Exercise requirements: Identify each line below that contains the word "Some", and copy it out.

··· Supplied records ···

(* ===== verification/_CoqProject ===== *)
-Q . S2P
Prelude.v
CLayout.v
VmlinuxX86.v
VmlinuxArm64.v
Bpf.v
State.v
Names.v
Keys.v
Report.v
Syscalls.v
Activity.v
InitConfig.v
DPath.v
FsEvents.v
Hooks.v
Inflight.v
Scratch.v
Lock.v
Reported.v
Wire.v
LostEvents.v
Paths.v
Dirs.v
AppArmor.v
Recording.v
Profile.v
Armor.v
ReadBack.v
Printed.v
AuditLog.v
Filters.v
Delivered.v
ProcCache.v
Seccomp.v
ContainerKeys.v
ContainerProfiles.v
ProcFs.v
Recorder.v
LogEnricher.v
ProcessInfo.v
JsonEnricher.v
Rely.v
Collect.v
Sessions.v
Handlers.v
Selected.v
Exits.v
PidQueue.v
Maintenance.v
Enricher.v
KernelTypes.v
Definition inode : ctype := struct [
  Field "i_mode" umode_t;
  Field "i_opflags" (Int 2);
  Field "i_uid" kuid_t;
  Field "i_gid" kgid_t;
  Field "i_flags" (Int 4);
  Field "i_acl" Ptr;
  Field "i_default_acl" Ptr;
  Field "i_op" Ptr;
  Field "i_sb" Ptr;
  Field "i_mapping" Ptr;
  Field "i_security" Ptr;
  Field "i_ino" (Int 8);
  Anon (union [
    Field "i_nlink" (Int 4);
    Field "__i_nlink" (Int 4) ]);
  Field "i_rdev" dev_t;
  Field "i_size" loff_t;
  Field "i_atime_sec" time64_t;
  Field "i_mtime_sec" time64_t;
  Field "i_ctime_sec" time64_t;
  Field "i_atime_nsec" u32;
  Field "i_mtime_nsec" u32;
  Field "i_ctime_nsec" u32;
  Field "i_generation" u32;
  Field "i_lock" spinlock_t;
  Field "i_bytes" (Int 2);
  Field "i_blkbits" u8;
  Field "i_write_hint" (Int 1);
  Field "i_blocks" blkcnt_t;
  Field "i_state" u32;
  Field "i_rwsem" rw_semaphore;
  Field "dirtied_when" (Int 8);
  Field "dirtied_time_when" (Int 8);
  Field "i_hash" hlist_node;
  Field "i_io_list" list_head;
  Field "i_wb" Ptr;
  Field "i_wb_frn_winner" (Int 4);
  Field "i_wb_frn_avg_time" u16;
  Field "i_wb_frn_history" u16;
  Field "i_lru" list_head;
  Field "i_sb_list" list_head;
  Field "i_wb_list" list_head;
  Anon (union [
    Field "i_dentry" hlist_head;
    Field "i_rcu" callback_head ]);
  Field "i_version" atomic64_t;
  Field "i_sequence" atomic64_t;
  Field "i_count" atomic_t;
  Field "i_dio_count" atomic_t;
  Field "i_writecount" atomic_t;
  Field "i_readcount" atomic_t;
  Anon (union [
    Field "i_fop" Ptr;
    Field "free_inode" Ptr ]);
  Field "i_flctx" Ptr;
  Field "i_data" address_space;
  Field "i_devices" list_head;
  Anon (union [
    Field "i_pipe" Ptr;
    Field "i_cdev" Ptr;
    Field "i_link" Ptr;
    Field "i_dir_seq" (Int 4) ]);
  Field "i_fsnotify_mask" __u32;
  Field "i_fsnotify_marks" Ptr;
  Field "i_crypt_info" Ptr;
  Field "i_verity_info" Ptr;
  Field "i_private" Ptr ].

Definition hlist_bl_head : ctype := struct [
  Field "first" Ptr ].

Definition qsize_t : ctype := Int 8.

Definition mem_dqinfo : ctype := struct [
  Field "dqi_format" Ptr;
  Field "dqi_fmt_id" (Int 4);
  Field "dqi_dirty_list" list_head;
  Field "dqi_flags" (Int 8);
  Field "dqi_bgrace" (Int 4);
  Field "dqi_igrace" (Int 4);
  Field "dqi_max_spc_limit" qsize_t;
  Field "dqi_max_ino_limit" qsize_t;
  Field "dqi_priv" Ptr ].
Definition kref : ctype := struct [
  Field "refcount" refcount_t ].

Definition aa_label : ctype := struct [
  Field "count" kref;
  Field "node" rb_node;
  Field "rcu" callback_head;
  Field "proxy" Ptr;
  Field "hname" Ptr;
  Field "flags" (Int 8);
  Field "secid" u32;
  Field "size" (Int 4);
  Field "vec" (Arr 0 Ptr) ].

Definition aa_profile : ctype := struct [
  Field "base" aa_policy;
  Field "parent" Ptr;
  Field "ns" Ptr;
  Field "rename" Ptr;
  Field "audit" (Int 4);
  Field "mode" (Int 8);
  Field "path_flags" u32;
  Field "disconnected" Ptr;
  Field "attach" aa_attachment;
  Field "rules" list_head;
  Field "rawdata" Ptr;
  Field "hash" Ptr;
  Field "dirname" Ptr;
  Field "dents" (Arr 9 Ptr);
  Field "data" Ptr;
  Field "label" aa_label ].

Definition lockdep_map_p : ctype := struct [].

Definition maple_tree : ctype := struct [
  Anon (union [
    Field "ma_lock" spinlock_t;
    Field "ma_external_lock" lockdep_map_p ]);
  Field "ma_flags" (Int 4);
  Field "ma_root" Ptr ].

Definition percpu_counter : ctype := struct [
  Field "lock" raw_spinlock_t;
  Field "count" s64;
  Field "list" list_head;
  Field "counters" Ptr ].

Definition mm_context_t : ctype := struct [
  Field "id" atomic64_t;
  Field "sigpage" Ptr;
  Field "pinned" refcount_t;
  Field "vdso" Ptr;
  Field "flags" (Int 8);
  Field "pkey_allocation_map" u8 ].

Definition uprobes_state : ctype := struct [
  Field "xol_area" Ptr ].

Definition mm_struct : ctype := struct [
  Anon (struct [
    Anon (struct [
      Field "mm_count" atomic_t;
      Bits "" (Int 8) 64;
      Bits "" (Int 8) 64;
      Bits "" (Int 8) 64;
      Bits "" (Int 8) 64;
      Bits "" (Int 8) 64;
      Bits "" (Int 8) 64;
      Bits "" (Int 8) 64 ]);
    Field "mm_mt" maple_tree;
    Field "mmap_base" (Int 8);
    Field "mmap_legacy_base" (Int 8);
    Field "task_size" (Int 8);
    Field "pgd" Ptr;
    Field "membarrier_state" atomic_t;
    Field "mm_users" atomic_t;
    Field "pcpu_cid" Ptr;
    Field "mm_cid_next_scan" (Int 8);
    Field "pgtables_bytes" atomic_long_t;
    Field "map_count" (Int 4);
    Field "page_table_lock" spinlock_t;
    Field "mmap_lock" rw_semaphore;
    Field "mmlist" list_head;
    Field "mm_lock_seq" (Int 4);
    Field "hiwater_rss" (Int 8);
    Field "hiwater_vm" (Int 8);
    Field "total_vm" (Int 8);
    Field "locked_vm" (Int 8);
    Field "pinned_vm" atomic64_t;
    Field "data_vm" (Int 8);
    Field "exec_vm" (Int 8);
    Field "stack_vm" (Int 8);
    Field "def_flags" (Int 8);
    Field "write_protect_seq" seqcount_t;
    Field "arg_lock" spinlock_t;
    Field "start_code" (Int 8);
    Field "end_code" (Int 8);
    Field "start_data" (Int 8);
    Field "end_data" (Int 8);
    Field "start_brk" (Int 8);
    Field "brk" (Int 8);
    Field "start_stack" (Int 8);
    Field "arg_start" (Int 8);
    Field "arg_end" (Int 8);
    Field "env_start" (Int 8);
    Field "env_end" (Int 8);
    Field "saved_auxv" (Arr 50 (Int 8));
    Field "rss_stat" (Arr 4 percpu_counter);
    Field "binfmt" Ptr;
    Field "context" mm_context_t;
    Field "flags" (Int 8);
    Field "ioctx_lock" spinlock_t;
    Field "ioctx_table" Ptr;
    Field "owner" Ptr;
    Field "user_ns" Ptr;
    Field "exe_file" Ptr;
    Field "notifier_subscriptions" Ptr;
    Field "numa_next_scan" (Int 8);
    Field "numa_scan_offset" (Int 8);
    Field "numa_scan_seq" (Int 4);
    Field "tlb_flush_pending" atomic_t;
    Field "tlb_flush_batched" atomic_t;
    Field "uprobes_state" uprobes_state;
    Field "hugetlb_usage" atomic_long_t;
    Field "async_put_work" work_struct;
    Field "ksm_merging_pages" (Int 8);
    Field "ksm_rmap_items" (Int 8);
    Field "ksm_zero_pages" atomic_long_t;
    Field "lru_gen" (struct [
      Field "list" list_head;
      Field "bitmap" (Int 8);
      Field "memcg" Ptr ]);
    Bits "" (Int 8) 64;
    Bits "" (Int 8) 64;
    Bits "" (Int 8) 64 ]);
  Field "cpu_bitmap" (Arr 0 (Int 8)) ].
(** An atomic read-modify-write through that pointer, which returns the
    old value; [seen] is the value of an entry that is gone by now. *)
Definition map_fetch (k : K) (seen : V) (f : V → V) : bpf V :=
  act (λ w, match lget L w !! k with
            | Some v => (v, lset L (<[k := f v]> (lget L w)) w)
            | None => (seen, w)
            end).
End hash.

(** bpf_ringbuf_reserve: the slot of the record, [None] if it does not fit. *)
Definition bpf_ringbuf_reserve (size : Z) : bpf (option nat) :=
  act (λ w, if rb_room (tick w) size
            then (Some (length (events w)),
                  ticked {| w with events := events w ++ [None] |})
            else (None, ticked w)).

(** The reserved memory is handed to the userspace with its content. *)
Definition bpf_ringbuf_submit (slot : nat) (r : ring_record) : bpf unit :=
  upd (λ w, {| w with events := <[slot := Some r]> (events w) |}).

(** bpf_ringbuf_output: reserve, copy and submit in one helper. *)
Definition bpf_ringbuf_output (size : Z) (r : World → ring_record) : bpf Z :=
  act (λ w, if rb_room (tick w) size
            then (0, ticked {| w with events := events w ++ [Some (r w)] |})
            else (-11, ticked w)).

(** The entries of a per CPU array of [max] entries always exist. *)
Definition percpu_lookup (max : Z) (m : gmap (Z * Z) Z) (c i : Z) : option Z :=
  if (0 <=? i) && (i <? max) then Some (default 0 (m !! (c, i))) else None.
End accesses.

(** ** Events the userspace can read *)

(** The records submitted so far. *)
Definition submitted (w : World) : list ring_record := omap id (events w).

(** A header event of type [ty] for [key]. *)
Definition header_event (w : World) (ty key : Z) (P : event_header → Prop) : Prop :=
  ∃ h, HeaderRecord h ∈ submitted w ∧ eh_type h = ty ∧ eh_key h = key ∧ P h.

Lemma submitted_app l l' : omap id (l ++ l') =@{list ring_record} omap id l ++ omap id l'.
Proof. induction l as [|[x|] l IH]; simpl; [done| |done]. by f_equal. Qed.

Lemma insert_reserved (l : list (option ring_record)) r :
  <[length l := Some r]> (l ++ [None]) = l ++ [Some r].
Proof. rewrite insert_app_r_alt, Nat.sub_diag by done. done. Qed.

(** ** A kernel to run the examples on *)

Definition demo_kernel : Kernel :=
  ref_kernel 1000 (λ _, Some (bytes "/usr/sbin/nginx")) (λ _, None).
Definition demo_kernel_ok : @KernelOk demo_kernel := ref_kernel_ok _ _ _.

(** The state right after a recording was started. *)
Definition demo_world : World :=
  let w := init_world true in {| w with is_recording_cached := true |}.

(** ** Symbolic execution *)

(** Reduce [run] through the accesses, and projections of the state. *)
Ltac brun_step :=
  cbn [run mbind mret prog_bind prog_ret pbind get act upd fst snd
    bpf_map_lookup_elem bpf_map_update_elem bpf_lru_update_elem
    bpf_map_delete_elem map_store map_fetch bpf_ringbuf_reserve
    bpf_ringbuf_submit bpf_ringbuf_output ticked lget lset
    exclude_mntns_L recorded_syscalls_L exclude_keys_L active_pids_L
    seccomp_initialized_L apparmor_initialized_L recorded_caps_L
    recorded_sockets_L child_pids_L last_file_event_L
    tick is_recording is_recording_cached exclude_mntns recorded_syscalls
    exclude_keys active_pids seccomp_initialized apparmor_initialized
    recorded_caps recorded_sockets child_pids events lost_events
    file_event_scratch last_file_event file_event_busy buffer_heap_map
    negb andb orb implb].

Ltac brun :=
  brun_step;
  repeat (progress change (0 =? 0) with true; brun_step);
  repeat (progress change (-1 =? 0) with false; brun_step).

(** Execute the first part of a sequence with the equation [e] for its run. *)
Tactic Notation "rstep" "with" open_constr(e) :=
  first [rewrite run_bind | rewrite run_pbind]; unfold result, exec;
  rewrite e; brun.

(** ** Parts of the state a program leaves alone *)

(** [keeps π p]: no access of [p] changes [π] of the state. *)
Definition keeps {T A} (π : World → T) (p : bpf A) : Prop :=
  guar (λ w w', π w' = π w) p.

···

Written response:
            | Some v => (v, lset L (<[k := f v]> (lget L w)) w)
            then (Some (length (events w)),
  upd (λ w, {| w with events := <[slot := Some r]> (events w) |}).
            then (0, ticked {| w with events := events w ++ [Some (r w)] |})
  if (0 <=? i) && (i <? max) then Some (default 0 (m !! (c, i))) else None.
  <[length l := Some r]> (l ++ [None]) = l ++ [Some r].
  ref_kernel 1000 (λ _, Some (bytes "/usr/sbin/nginx")) (λ _, None).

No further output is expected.